> [Your assignment]
Your answer should be only the lines below from the one with "What is used" to the one with "Class ini_file (I", repeated exactly, ends included.

> [Listed entries]
(* ===== verification/Toxrelayer.v ===== *)
(** * The relayer ([src/toxrelayer.c])

    The process around the components: the directory of contacts, the adapters
    that give the relay policy its environment and the delivery queue its
    transport, the toxcore callbacks and the periodic purges. The message
    database is reached through the interface [database], the INI file through the
    one below. *)

From S2P Require Import Prelude.
From S2P Require Import CString.
From S2P Require Import Telegram.
From S2P Require Import SnTracker.
From S2P Require Import MsgQueue.
From S2P Require Import MqPersist.
From S2P Require Import Relay.
From S2P Require Import MsgDatabase.
From S2P Require Import Misc.
From S2P Require Import GroupChats.
From S2P Require Import Bot.
From S2P Require Import Commands.

Definition MAX_Friend_NUM : Z := 4096.
Definition GROUP_PURGE_INTERVAL : Z := 60 * 10.
Definition GROUP_PURGE_CONNECT_TIMEOUT : Z := 60 * 60.

(** A negative [int] converts to a number far above the bound. *)
Definition friend_number_valid (friendnumber : Z) : bool :=
  (0 <=? friendnumber) && (friendnumber <? MAX_Friend_NUM).

(** ** The settings file

    What is used of [minIni.h], at the one file name and buffer size of the callers:
    the length and text read for a key, and writing one. The operations themselves
    are in [Ini.v] and [IniWrite.v]; [Settings.v] puts them behind this class. *)
Class ini_file (I : Type) := {
  ini_gets : I -> bytes -> bytes -> bytes -> Z * bytes;
  ini_puts : I -> bytes -> bytes -> bytes -> I }.

(** ** State *)

Record RELAY_NAME_LIST : Type := mk_name {
  friend_number : Z;
  public_key_str : bytes;
  nick_name : bytes;
  line_connect : bool;
  meta_chat_flag : bool;
  send_sn : Z;
  receive_sn : Z }.

Definition zero_name : RELAY_NAME_LIST := mk_name 0 [] [] false false 0 0.

(** The globals of the file, with the queue, the files and the bot. *)
Record relayer (D I : Type) : Type := mk_relayer {
  r_bot : bot;
  r_queue : mq;
  r_db : D;
  r_ini : I;
  relay_name_list : list RELAY_NAME_LIST;
  recv_tracker : list sn_tracker;
  last_msg_tx : list Z;
  self_public_key_str : bytes;
  hello_selfname_msg : bytes;
  relay_number : Z;
  pre_friendnumber : Z;
  msg_keeper_receipt : Z }.
Arguments mk_relayer {D I}.
Arguments r_bot {D I}.
Arguments r_queue {D I}.
Arguments r_db {D I}.
Arguments r_ini {D I}.
Arguments relay_name_list {D I}.
Arguments recv_tracker {D I}.
Arguments last_msg_tx {D I}.
Arguments self_public_key_str {D I}.
Arguments hello_selfname_msg {D I}.
Arguments relay_number {D I}.
Arguments pre_friendnumber {D I}.
Arguments msg_keeper_receipt {D I}.

Section Relayer.
Context `{tox : tox_params} `{core : toxcore} `{cfg : mq_config} {D I : Type} `{db : !database D} `{ini : !ini_file I}.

> [Finished exercise]
    What is used of [minIni.h], at the one file name and buffer size of the callers:
    the length and text read for a key, and writing one. The operations themselves
    are in [Ini.v] and [IniWrite.v]; [Settings.v] puts them behind this class. *)
Class ini_file (I : Type) := {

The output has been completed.